EXERCISE OBJECTIVE:
Filter the listing below down to the lines holding the word "that", and copy those lines.
###
(** * The code

    Copying files between the file system and the scratch disk, showing and
    deleting them.  The scratch disk is the disk hd1:0, if there is one, as
    sectors; output is recorded by what it says.  The buffer is a block of its
    own, whose contents are a local variable. *)

Record scratch := mk_scratch { s_capacity : Z; s_sectors : gmap Z (list Z) }.

(** What is printed; [Dump] is a call of hex_dump(). *)
Inductive line :=
  | Listing | Name (nm : list Z) | EndOfListing | Printing (nm : list Z) | Dump (ofs : Z) (bytes : list Z)
  | Deleting (nm : list Z) | Putting (nm : list Z) | Getting (nm : list Z).

(** [put_sector] and [get_sector] are the static variables; [has_memory]:
    malloc() and palloc_get_page() have a block. *)
Record ustate := mk_ustate { ufs : fs; hd10 : option scratch; put_sector : Z; get_sector : Z; printed : list line; has_memory : bool }.

Definition set_ufs v u := mk_ustate v (hd10 u) (put_sector u) (get_sector u) (printed u) (has_memory u).
Definition set_hd10 v u := mk_ustate (ufs u) v (put_sector u) (get_sector u) (printed u) (has_memory u).
Definition set_put_sector v u := mk_ustate (ufs u) (hd10 u) v (get_sector u) (printed u) (has_memory u).
Definition set_get_sector v u := mk_ustate (ufs u) (hd10 u) (put_sector u) v (printed u) (has_memory u).
Definition set_printed v u := mk_ustate (ufs u) (hd10 u) (put_sector u) (get_sector u) v (has_memory u).

Section Code.
Context `{!Memory}.

(** What the local variables hold that directory.c does not initialise. *)
Variable (e : list Z).

Definition on_fs {A} (m : M fs A) : M ustate A := zoom ufs set_ufs m.
Definition say (x : line) : M ustate unit := modify (fun u => set_printed (printed u ++ [x]) u).
Definition panic_unless (b : bool) : M ustate unit := assertb b.
Definition get_buffer : M ustate unit := b ← gets has_memory; panic_unless b.

(** The scratch disk: disk_get (1, 0), disk_read(), disk_write(), disk_size(). *)
Definition get_scratch : M ustate scratch := d ← gets hd10; of_option AssertFail d.
Definition scratch_read (sec : Z) : M ustate (list Z) :=
  d ← get_scratch; ASSERT (sec <? s_capacity d);; ASSERT (sec <? 2 ^ 28);; of_option BadAccess (s_sectors d !! sec).
Definition scratch_write (sec : Z) (buf : list Z) : M ustate unit :=
  d ← get_scratch; ASSERT (sec <? s_capacity d);; ASSERT (sec <? 2 ^ 28);;
  modify (set_hd10 (Some (mk_scratch (s_capacity d) (<[sec := buf]> (s_sectors d))))).

(** [sector++] as an argument. *)
Definition next_put : M ustate Z := n ← gets put_sector; modify (set_put_sector (u32 (n + 1)));; ret n.
Definition next_get : M ustate Z := n ← gets get_sector; modify (set_get_sector (u32 (n + 1)));; ret n.

(** There are at most as many names as the directory has room for. *)
Definition fsutil_ls : M ustate unit :=
  say Listing;;
  dir ← on_fs dir_open_root;
  panic_unless (negb (dir =? NULL));;
  u ← get;
  iterate (Z.to_nat (512 * capacity (ufs u))) (fun _ =>
    r ← on_fs (dir_readdir dir e);
    match r with Some nm => say (Name nm);; ret (inl tt) | None => ret (inr tt) end) tt;;
  say EndOfListing.

(** A file has less than 2^31 bytes, read 2^12 at a time. *)
Definition fsutil_cat (file_name : list Z) : M ustate unit :=
  say (Printing file_name);;
  file ← on_fs (filesys_open file_name e);
  panic_unless (negb (file =? NULL));;
  get_buffer;;
  iterate (Z.to_nat (2 ^ 19 + 2)) (fun _ =>
    pos ← on_fs (file_tell file);
    l ← on_fs (file_read file 4096);
    if Z.of_nat (length l) =? 0 then ret (inr tt)
    else say (Dump pos l);; ret (inl tt)) tt;;
  on_fs (file_close file).

Definition fsutil_rm (file_name : list Z) : M ustate unit :=
  say (Deleting file_name);;
  b ← on_fs (filesys_remove file_name e);
  panic_unless b.

Definition chunk_size (size : Z) : Z := if DISK_SECTOR_SIZE <? size then DISK_SECTOR_SIZE else size.

Definition fsutil_put (file_name : list Z) : M ustate unit :=
  say (Putting file_name);;
  get_buffer;;
  get_scratch;;
  sec ← next_put;
  buffer ← scratch_read sec;
  panic_unless (bool_decide (take 4 buffer = [80; 85; 84; 0]));;
  let size := i32 (word (drop 4 buffer)) in
  panic_unless (negb (size <? 0));;
  b ← on_fs (filesys_create file_name size e);
  panic_unless b;;
  dst ← on_fs (filesys_open file_name e);
  panic_unless (negb (dst =? NULL));;
  iterate (Z.to_nat (size + 1)) (fun size =>
    if 0 <? size then
      sec ← next_put;
      buffer ← scratch_read sec;
      n ← on_fs (file_write dst (take (Z.to_nat (chunk_size size)) buffer) (chunk_size size));
      panic_unless (n =? chunk_size size);;
      ret (inl (size - chunk_size size))
    else ret (inr tt)) size;;
  on_fs (file_close dst).

Definition fsutil_get (file_name : list Z) : M ustate unit :=
  say (Getting file_name);;
  get_buffer;;
  src ← on_fs (filesys_open file_name e);
  panic_unless (negb (src =? NULL));;
  size ← on_fs (file_length src);
  get_scratch;;
  sec ← next_get;
  scratch_write sec ([71; 69; 84; 0] ++ le32 size ++ replicate 504 0);;
  iterate (Z.to_nat (size + 1)) (fun size =>
    if 0 <? size then
      d ← get_scratch;
      sec ← gets get_sector;
      panic_unless (negb (s_capacity d <=? sec));;
      l ← on_fs (file_read src (chunk_size size));
      panic_unless (Z.of_nat (length l) =? chunk_size size);;
      sec ← next_get;
      scratch_write sec (l ++ replicate (Z.to_nat (DISK_SECTOR_SIZE - chunk_size size)) 0);;
      ret (inl (size - chunk_size size))
    else ret (inr tt)) size;;
  on_fs (file_close src).
End Code.

(** * fsutil.c: properties

    Copying a file in and out again gives the same bytes. *)

(** ** The scratch disk *)

Abbreviation size_of l := (Z.of_nat (length l)).

(** The sectors that [n] bytes take. *)
Definition sectors_for (n : Z) : Z := (n + 511) / 512.

(** The bytes [l] are in the sectors from [n] on, the last one filled up. *)
Definition holds_data (m : gmap Z (list Z)) (n : Z) (l : list Z) : Prop := forall i, 0 <= i -> 512 * i < size_of l ->
  exists bs, m !! (n + i) = Some bs /\ length bs = Z.to_nat 512 /\
    take (Z.to_nat (chunk_size (size_of l - 512 * i))) bs = take (Z.to_nat 512) (drop (Z.to_nat (512 * i)) l).

(** A file on the scratch disk: a sector with a tag and the size, and the data. *)
Definition archived (tag : list Z) (m : gmap Z (list Z)) (n : Z) (l : list Z) : Prop :=
  (exists hd, m !! n = Some hd /\ length hd = Z.to_nat 512 /\ take 4 hd = tag /\ word (drop 4 hd) = size_of l) /\ holds_data m (n + 1) l.

Definition PUT : list Z := [80; 85; 84; 0].
Definition GET : list Z := [71; 69; 84; 0].

Lemma chunk_part (l : list Z) i : 0 <= i -> 512 * i < size_of l ->
  let c := chunk_size (size_of l - 512 * i) in 0 < c <= 512 /\ size_of (take (Z.to_nat 512) (drop (Z.to_nat (512 * i)) l)) = c /\
    512 * i + c = Z.min (size_of l) (512 * (i + 1)) /\ size_of l - 512 * i - c = Z.max 0 (size_of l - 512 * (i + 1)).
Proof.
  intros Hi Hl c. rewrite length_take, length_drop. unfold c, chunk_size, DISK_SECTOR_SIZE. destruct (Z.ltb_spec 512 (size_of l - 512 * i)); lia.
Qed.

(** One more chunk. *)
Lemma take_chunk (l : list Z) i : 0 <= i -> 512 * i < size_of l ->
  take (Z.to_nat (512 * i)) l ++ take (Z.to_nat 512) (drop (Z.to_nat (512 * i)) l) = take (Z.to_nat (Z.min (size_of l) (512 * (i + 1)))) l.
Proof.
  intros Hi Hl. rewrite take_take_drop. destruct (Z.min_spec (size_of l) (512 * (i + 1))) as [[H E]|[H E]]; rewrite E.
  - rewrite !take_ge by lia. done.
  - f_equal. lia.
Qed.

(** ** Steps *)

Lemma wp_say x u (Q : unit -> ustate -> Prop) : Q tt (set_printed (printed u ++ [x]) u) -> wp (say x) Q u.
Proof. done. Qed.

Lemma wp_get_scratch u d (Q : scratch -> ustate -> Prop) : hd10 u = Some d -> Q d u -> wp get_scratch Q u.
Proof. intros E HQ. apply wp_bind. red. cbn [gets]. by rewrite E. Qed.

Lemma wp_scratch_read u d sec bs (Q : list Z -> ustate -> Prop) : hd10 u = Some d -> sec < s_capacity d -> sec < 2 ^ 28 ->
  s_sectors d !! sec = Some bs -> Q bs u -> wp (scratch_read sec) Q u.
Proof.
  intros E H1 H2 Hb HQ. apply wp_bind. eapply wp_get_scratch; [done|]. apply wp_bind, wp_assertb; [lia|]. apply wp_bind, wp_assertb; [lia|].
  by rewrite Hb.
Qed.

Lemma wp_scratch_write u d sec bs (Q : unit -> ustate -> Prop) : hd10 u = Some d -> sec < s_capacity d -> sec < 2 ^ 28 ->
  Q tt (set_hd10 (Some (mk_scratch (s_capacity d) (<[sec := bs]> (s_sectors d)))) u) -> wp (scratch_write sec bs) Q u.
Proof.
  intros E H1 H2 HQ. apply wp_bind. eapply wp_get_scratch; [done|]. apply wp_bind, wp_assertb; [lia|]. apply wp_bind, wp_assertb; [lia|]. done.
Qed.

(** The pages of a file, as they are shown. *)
Definition page_of (l : list Z) (i : Z) : list Z := take (Z.to_nat 4096) (drop (Z.to_nat (4096 * i)) l).
Definition pages_for (n : Z) : Z := (n + 4095) / 4096.
Definition shown (l : list Z) (n : Z) : list line := (fun i => Dump (4096 * i) (page_of l i)) <$> seqZ 0 n.

Lemma shown_step l i : 0 <= i -> shown l (i + 1) = shown l i ++ [Dump (4096 * i) (page_of l i)].
Proof. intros Hi. unfold shown. rewrite seqZ_app by lia. rewrite fmap_app. done. Qed.

Lemma page_size (l : list Z) i : 0 <= i -> 4096 * i <= size_of l ->
  size_of (page_of l i) = Z.min 4096 (size_of l - 4096 * i) /\ 4096 * i + size_of (page_of l i) = Z.min (size_of l) (4096 * (i + 1)).
Proof. intros Hi Hlt. unfold page_of. rewrite length_take, length_drop. lia. Qed.

Section Copy.
Context {mem : Memory} (Plenty : forall n live, is_Some (place n live)) (e : list Z) (He : length e = 20%nat).

(** A call of the file system. *)
Lemma wp_file_call {A} u a (c : call) (m : M fs A) (f : A -> result) (Q : A -> ustate -> Prop) : abs (ufs u) a -> valid a c ->
  perform e c = (x ← m; ret (f x)) -> (forall x s' a', spec a c (f x) a' -> abs s' a' -> Q x (set_ufs s' u)) -> wp (on_fs m) Q u.
Proof using He Plenty. intros Ha Hv E HQ. apply wp_zoom. by eapply (wp_call Plenty e He). Qed.

(** ** Copying in *)

Section In.
Variables (a1 : afs) (h k : Z) (l : list Z) (sc : scratch) (n : Z).
Hypothesis Hfresh : forall h' x, handles a1 !! h' = Some x -> of_file x <> k.
Hypothesis Hl : size_of l < 2 ^ 31.
Hypothesis Hdata : holds_data (s_sectors sc) n l.
Hypothesis Hn : 0 <= n.
Hypothesis Hcap : n + sectors_for (size_of l) <= s_capacity sc /\ n + sectors_for (size_of l) <= 2 ^ 28.

(** The file after [w] bytes. *)
Definition copied (w : Z) : afs :=
  with_handle h (mk_open k w false) (set_files (<[k := splice (replicate (length l) 0) 0 (take (Z.to_nat w) l)]> (files a1)) a1).

Lemma copied_write i r a' : 0 <= i -> 512 * i < size_of l ->
  let part := take (Z.to_nat 512) (drop (Z.to_nat (512 * i)) l) in
  spec (copied (512 * i)) (Write h part) r a' -> r = RInt (size_of part) /\ a' = copied (512 * i + size_of part).
Proof using Hfresh He.
  intros Hi Hlt part Hs. inversion Hs as [| | | | | | | |? ? x cs Hx Hf| | | | |]; subst. cbn in Hx. rewrite lookup_insert_eq in Hx. injection Hx as <-.
  cbn in Hf. rewrite lookup_insert_eq in Hf. injection Hf as <-. cbn [of_file at_pos moved denying] in *.
  assert (Hpl : (Z.to_nat (512 * i) + length part <= length l)%nat) by (unfold part; rewrite length_take, length_drop; lia).
  assert (Hlen : length (take (Z.to_nat (512 * i)) l) = Z.to_nat (512 * i)) by (rewrite length_take; lia).
  assert (Hm : m = length part).
  { unfold m, write_size. rewrite decide_False.
    - rewrite length_splice by (rewrite length_replicate, Hlen; lia). rewrite length_replicate. cbn [at_pos]. lia.
    - intros (h' & x & Hx & Ek & Hd). cbn in Hx. destruct (decide (h' = h)) as [->|Hne].
      + rewrite lookup_insert_eq in Hx. injection Hx as <-. done.
      + rewrite lookup_insert_ne in Hx by done. by apply (Hfresh h' x). }
  rewrite Hm. split; [done|]. unfold copied, with_handle, set_files, set_handles. cbn. f_equal; [|by rewrite insert_insert_eq].
  rewrite insert_insert_eq. f_equal. rewrite firstn_all. rewrite <- Hlen at 2. rewrite (splice_splice _ 0) by (rewrite length_replicate, Hlen; lia).
  f_equal. unfold part. rewrite take_chunk by done. f_equal. pose proof (chunk_part l i Hi Hlt) as (_ & Hc & Hmin & _). unfold part. lia.
Qed.

Lemma sectors_within i : 0 <= i -> 512 * i < size_of l -> n + i < s_capacity sc /\ n + i < 2 ^ 28.
Proof using Hcap Hl Hn He. intros Hi Hlt. unfold sectors_for in Hcap. revert Hcap. Z.to_euclidean_division_equations; lia. Qed.
(** DELETE /api/inventory/:id of [server.js], when the command goes
    through.  A parameter that is no ObjectId is answered 500 with the
    message of the cast error, and no command is sent.  For an ObjectId:
    an unknown id is answered 404 and nothing changes; otherwise the batch
    is gone, every other batch is as before, and the quantity of each blood
    type drops by what the batch held of it.  The requests are never
    touched. *)
Theorem deleteInventory_effect env p w resp w' :
  wfInventory (inventories w) ->
  writeFault env (writes w) = None ->
  ServerJsRoutes.deleteInventory env p w = (resp, w') ->
  requests w' = requests w
  /\ match p with
     | CastError errorMessage =>
         code resp = 500%nat /\ details resp = Some errorMessage
         /\ inventories w' = inventories w /\ writes w' = writes w
     | IdOf id =>
         match lookup id (inventories w) with
         | None => code resp = 404%nat /\ inventories w' = inventories w
         | Some d =>
             code resp = 200%nat
             /\ lookup id (inventories w') = None
             /\ (forall id', id' <> id ->
                             lookup id' (inventories w') = lookup id' (inventories w))
             /\ (forall bt, quantityOf bt (inventories w')
                            = quantityOf bt (inventories w) - share bt d)
         end
     end.
Proof.
  intros Hwf Hf. unfold ServerJsRoutes.deleteInventory, Inventory_findByIdAndDelete,
    tryCatch, bind, castObjectId, ret.
  destruct p as [id|e]; cbv beta iota.
  2:{ intros H; injection H as <- <-. simpl. auto. }
  rewrite Hf. fold (removeId id (inventories w)).
  destruct (lookup id (inventories w)) as [d|] eqn:Hl;
    intros H; injection H as <- <-; simpl; split; try reflexivity.
  - split; [reflexivity|]. split; [|split].
    + rewrite lookup_removeId. now rewrite Nat.eqb_refl.
    + intros id' Hne. rewrite lookup_removeId.
      destruct (Nat.eqb_spec id' id); [contradiction|reflexivity].
    + intros bt. now apply quantityOf_removeId.
  - split; [reflexivity|]. apply removeId_absent. now apply lookup_None.
Qed.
###
OUTPUT OF THE EXERCISE:
(** What the local variables hold that directory.c does not initialise. *)
(** The sectors that [n] bytes take. *)
    through.  A parameter that is no ObjectId is answered 500 with the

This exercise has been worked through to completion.